Wednesday, July 1, 2015

Pilgrim Way

Being a tourist on Monday was fun, but my main role is as pilgrim along the Camino. Waking early Tuesday brought a bit of trepidation at returning to the way. What if I lost my "momentum", what if the rest proved to be the "jenga" in what my body has endured? My hotel lies along the way out of Leon and I'd been hearing pilgrims pass by. After loading up on cola and chocolate (not the best of breakfasts!) I joined them. Meeting in the square, I saw one pilgrim asking two very drunk locals which way to go. They were each pointing in opposite directions and trying to explain in English how to go. The poor pilgrim was looking very confused, so I said "Follow Me". The spaniards came along for a bit too until they saw where the yellow arrows marked the way and left us to continue their carousing. The man was from Slovenia, and we talked about the beauty of his county. I told him I wanted to paddle board the rivers because of pictures I'd seen. We continued a ways together until a cafe called him for breakfast. Having mine still rumbling in my stomach I kept going. León was a nice on the exit as the entrance. 
Much of the Camino until La Virgen del Camino is through industrial area and not at all nice. But after there is the option to follow a path that is mostly through farmland. Although these alternate routes tend to be a little longer, they are worth being away from the highways. 

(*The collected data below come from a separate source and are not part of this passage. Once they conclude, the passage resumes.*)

(* ===== verification/Catalog.v ===== *)
(** The catalog tables the CRUD DAOs of the back office write: [calendars]
    (CalendarDaoMySql.ts), [schedules] (ScheduleDaoMySql.ts), and
    [categories] with their [services] (CategoryDaoMySql.ts), each a
    [Table.table] with its [AUTO_INCREMENT] counter.  The DAO methods are
    computations in the state-and-error monad [ST Catalog] of the prelude.
    [CategoryDaoMySql] runs its writes in a transaction: on an error the
    rows are rolled back, while InnoDB keeps the auto-increment counters
    advanced ([rollback]).  The schema is not in the repository; the row
    types keep the columns the DAOs write and read. *)

From Stdlib Require Import ZArith List String Bool Lia QArith.
From stdpp Require Import base.
From S2P Require Import Prelude TimeParse Schedule Table Availability.
Import ListNotations.
Open Scope Z_scope.

Module Catalog.
Import Schedule Table Availability.

(** A row of [categories]; NULL is [None]. *)
Record CategoryRow := {
  cat_id : Z;
  cat_name : string;
  cat_category : string;
  cat_choices : string;
  cat_selection_is_optional : bool;
  cat_show_price : bool;
  cat_show_appointment_duration : bool;
  cat_no_columns_of_services : Z;
  cat_full_screen : bool;
  cat_folded : bool;
  cat_online_booking : bool;
  cat_remarks : string;
  cat_unique_id : Z;
  cat_display_status : string;
  cat_created_at : Z
}.

(** A row of [services].  The [attachment] JSON column is read by no code
    path of the backend and is left out; [price] is a DECIMAL, a rational
    here. *)
Record ServiceRow := {
  srv_id : Z;
  srv_category_id : Z;
  srv_name : string;
  srv_description : string;
  srv_duration : option Z;
  srv_price : Q;
  srv_abbreviation_id : Z
}.

#[export] Instance calendar_id : HasId CalendarRow := c_id.
#[export] Instance schedule_id : HasId ScheduleRow := s_id.
#[export] Instance category_id : HasId CategoryRow := cat_id.
#[export] Instance service_id : HasId ServiceRow := srv_id.

Record Catalog := {
  calendars : table CalendarRow;
  schedules : table ScheduleRow;
  categories : table CategoryRow;
  services : table ServiceRow
}.

Definition set_calendars (c : Catalog) (t : table CalendarRow) : Catalog :=
  {| calendars := t; schedules := schedules c; categories := categories c; services := services c |}.
Definition set_schedules (c : Catalog) (t : table ScheduleRow) : Catalog :=
  {| calendars := calendars c; schedules := t; categories := categories c; services := services c |}.
Definition set_categories (c : Catalog) (t : table CategoryRow) : Catalog :=
  {| calendars := calendars c; schedules := schedules c; categories := t; services := services c |}.
Definition set_services (c : Catalog) (t : table ServiceRow) : Catalog :=
  {| calendars := calendars c; schedules := schedules c; categories := categories c; services := t |}.

Definition catalog_wf (c : Catalog) : Prop :=
  table_wf (calendars c) /\ table_wf (schedules c) /\ table_wf (categories c) /\ table_wf (services c).

Definition catalog_wfb (c : Catalog) : bool :=
  table_wfb (calendars c) && table_wfb (schedules c) && table_wfb (categories c) && table_wfb (services c).

Definition empty_table {R} : table R := mk_table [] 1.

Definition empty_catalog : Catalog :=
  {| calendars := empty_table; schedules := empty_table; categories := empty_table;
     services := empty_table |}.

(** [connection.rollback()]: the rows as they were, the counters as they
    are. *)
Definition rollback_table {R} (before after : table R) : table R := mk_table (rows before) (next_id after).

Definition rollback (before after : Catalog) : Catalog := {|
  calendars := rollback_table (calendars before) (calendars after);
  schedules := rollback_table (schedules before) (schedules after);
  categories := rollback_table (categories before) (categories after);
  services := rollback_table (services before) (services after) |}.

(** [beginTransaction]; the body; [commit], or [rollback] and rethrow. *)
Definition transaction {A} (m : ST Catalog A) : ST Catalog A :=
  fun c => match m c with
           | (Ok a, c') => (Ok a, c')
           | (Err e, c') => (Err e, rollback c c')
           end.

(** The [Service] the availability query reads (see [Availability]). *)
Definition service_of_row (r : ServiceRow) : Service :=
  {| sv_id := srv_id r; sv_category_id := srv_category_id r; sv_duration := srv_duration r |}.

(** The availability query's DAOs on the catalog. *)
Definition catalog_services (c : Catalog) : list Service := map service_of_row (rows (services c)).

(** [x || null] on an optional string: [""] is falsy. *)
Definition or_null (o : option string) : option string :=
  match o with Some s => if String.eqb s EmptyString then None else o | None => None end.

(** [x || dflt]. *)
Definition or_default {A} (o : option A) (dflt : A) (truthy : A -> bool) : A :=
  match o with Some x => if truthy x then x else dflt | None => dflt end.

Definition str_truthy (s : string) : bool := negb (String.eqb s EmptyString).

(** ** Lemmas *)

Lemma empty_table_wf {R} `{HasId R} : table_wf (@empty_table R).
Proof. unfold table_wf; simpl. refine (conj _ (conj _ _)); [constructor | constructor | lia]. Qed.

Lemma empty_catalog_wf : catalog_wf empty_catalog.
Proof. refine (conj _ (conj _ (conj _ _))); apply empty_table_wf. Qed.

Lemma catalog_wfb_sound c : catalog_wfb c = true -> catalog_wf c.
Proof.
  unfold catalog_wfb. intros H. repeat rewrite andb_true_iff in H. destruct H as [[[H1 H2] H3] H4].
  exact (conj (table_wfb_sound _ H1) (conj (table_wfb_sound _ H2) (conj (table_wfb_sound _ H3) (table_wfb_sound _ H4)))).
Qed.

(** The counters never go back. *)
Definition counters_le (c c' : Catalog) : Prop :=
  next_id (calendars c) <= next_id (calendars c') /\ next_id (schedules c) <= next_id (schedules c') /\
  next_id (categories c) <= next_id (categories c') /\ next_id (services c) <= next_id (services c').

Lemma rollback_table_wf {R} `{HasId R} (before after : table R) :
  table_wf before -> next_id before <= next_id after -> table_wf (rollback_table before after).
Proof.
  intros (Hb & Hnd & Hp) Hle. unfold table_wf, rollback_table. simpl. repeat split; [| exact Hnd | lia].
  eapply List.Forall_impl; [|exact Hb]. simpl. intros r Hr. lia.
Qed.

Lemma calendars_set c t : calendars (set_calendars c t) = t.
Proof. reflexivity. Qed.
Lemma schedules_set c t : schedules (set_schedules c t) = t.
Proof. reflexivity. Qed.
Lemma schedules_set_calendars c t : schedules (set_calendars c t) = schedules c.
Proof. reflexivity. Qed.
Lemma calendars_set_schedules c t : calendars (set_schedules c t) = calendars c.
Proof. reflexivity. Qed.

#[export] Hint Rewrite calendars_set schedules_set schedules_set_calendars calendars_set_schedules : sched_rw.

Lemma services_set c t : services (set_services c t) = t.
Proof. reflexivity. Qed.
Lemma categories_set c t : categories (set_categories c t) = t.
Proof. reflexivity. Qed.

Lemma set_calendars_same c : set_calendars c (calendars c) = c.
Proof. destruct c; reflexivity. Qed.
Lemma set_schedules_same c : set_schedules c (schedules c) = c.
Proof. destruct c; reflexivity. Qed.

Lemma set_calendars_wf c t : catalog_wf c -> table_wf t -> catalog_wf (set_calendars c t).
Proof. intros (_ & Hs & Hc & Hv) Ht. exact (conj Ht (conj Hs (conj Hc Hv))). Qed.
Lemma set_schedules_wf c t : catalog_wf c -> table_wf t -> catalog_wf (set_schedules c t).
Proof. intros (Hk & _ & Hc & Hv) Ht. exact (conj Hk (conj Ht (conj Hc Hv))). Qed.

Lemma rollback_wf (c c' : Catalog) : catalog_wf c -> counters_le c c' -> catalog_wf (rollback c c').
Proof.
  unfold counters_le. intros (H1 & H2 & H3 & H4) [L1 [L2 [L3 L4]]].
  exact (conj (rollback_table_wf _ _ H1 L1) (conj (rollback_table_wf _ _ H2 L2)
          (conj (rollback_table_wf _ _ H3 L3) (rollback_table_wf _ _ H4 L4)))).
Qed.

#[export] Hint Resolve empty_table_wf empty_catalog_wf set_calendars_wf set_schedules_wf : sched.

End Catalog.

I walked a few kilometers with Lucia, a Canadian/Brazilian. She has three kids in their 20's and wanted to find things she could do on her own that she could be proud of. She'd been walking with a mid-size group for most of the way, but wanted to break away and do some by herself, to be more independent, and to follow her own internal schedule. In Vilar de Mazarife, we parted ways and I walked the 13k to Hospital de Órbigo with few pilgrims in sight. This is supposed to be the last stretch of long uninhabited area and the last day of 100 degree temperatures. 
Reaching Puente de Órbigo in the heat of the day and the end of 34k, it was hard to appreciate its history. 
The bridge is the longest and best preserved medival bridge in Spain from the13th century. It's called Paso Honroso for a famous jousting tournament held in 1434 where a noble knight scorned by a lady threw down the gauntlet to any knight as he defended the bridge. Knights from all over took up the challenge and he defended it for one month until the required 300 lances had been broken. He then continued on to Santiago to give thanks. (A purported inspiration for Don Quixote). 
It was a nice stay in Hospital de Órbigo, sat with Kurt and Gisela from Norway, who I've met a few times along the path. We were in the German/Hungarian run Alburgue together with many other familiar faces and some new ones arriving from León. We had dinner at the Los Angeles Bar and enjoyed many laughs. Kurt showed his talent as a singer and sang for a German film maker using the line, "I'm going to Santiago" from the song about San Franscico.  
Leaving early this morning to a few clouds, I watched the sunrise, and enjoyed a very peaceful walk. 
The path to Astorga is serene and beautifully forested for most of the 16k. It is very hilly and you come down a hill to see Astorga in the distance, but then find it sitting upon a hill of its own. 
I found I had no patience for another "big" city, but took in the important sites along the way. The most interesting was the archeological site of a Roman home and the clock in Plaza Mayor. 
They had thermal heating under their floors!!
I had the opportunity to watch the couple, dressed in traditional Marahato costume, strike the bell at the 11th hour. 
The Cathederal was not as impressive as Burgos or León, but worthy of a photo. 
Leaving Astorga took me through land that felt very familiar. The hills, the shrubs all reminding me of hikes back home. The clouds were getting darker and the air was so wonderfully cool. 
In Santa Catalina, I've found my nights resting place. Tomorrow a climb, nearly 5,000 feet. Lots of rest and fuel needed. I hope the food is good!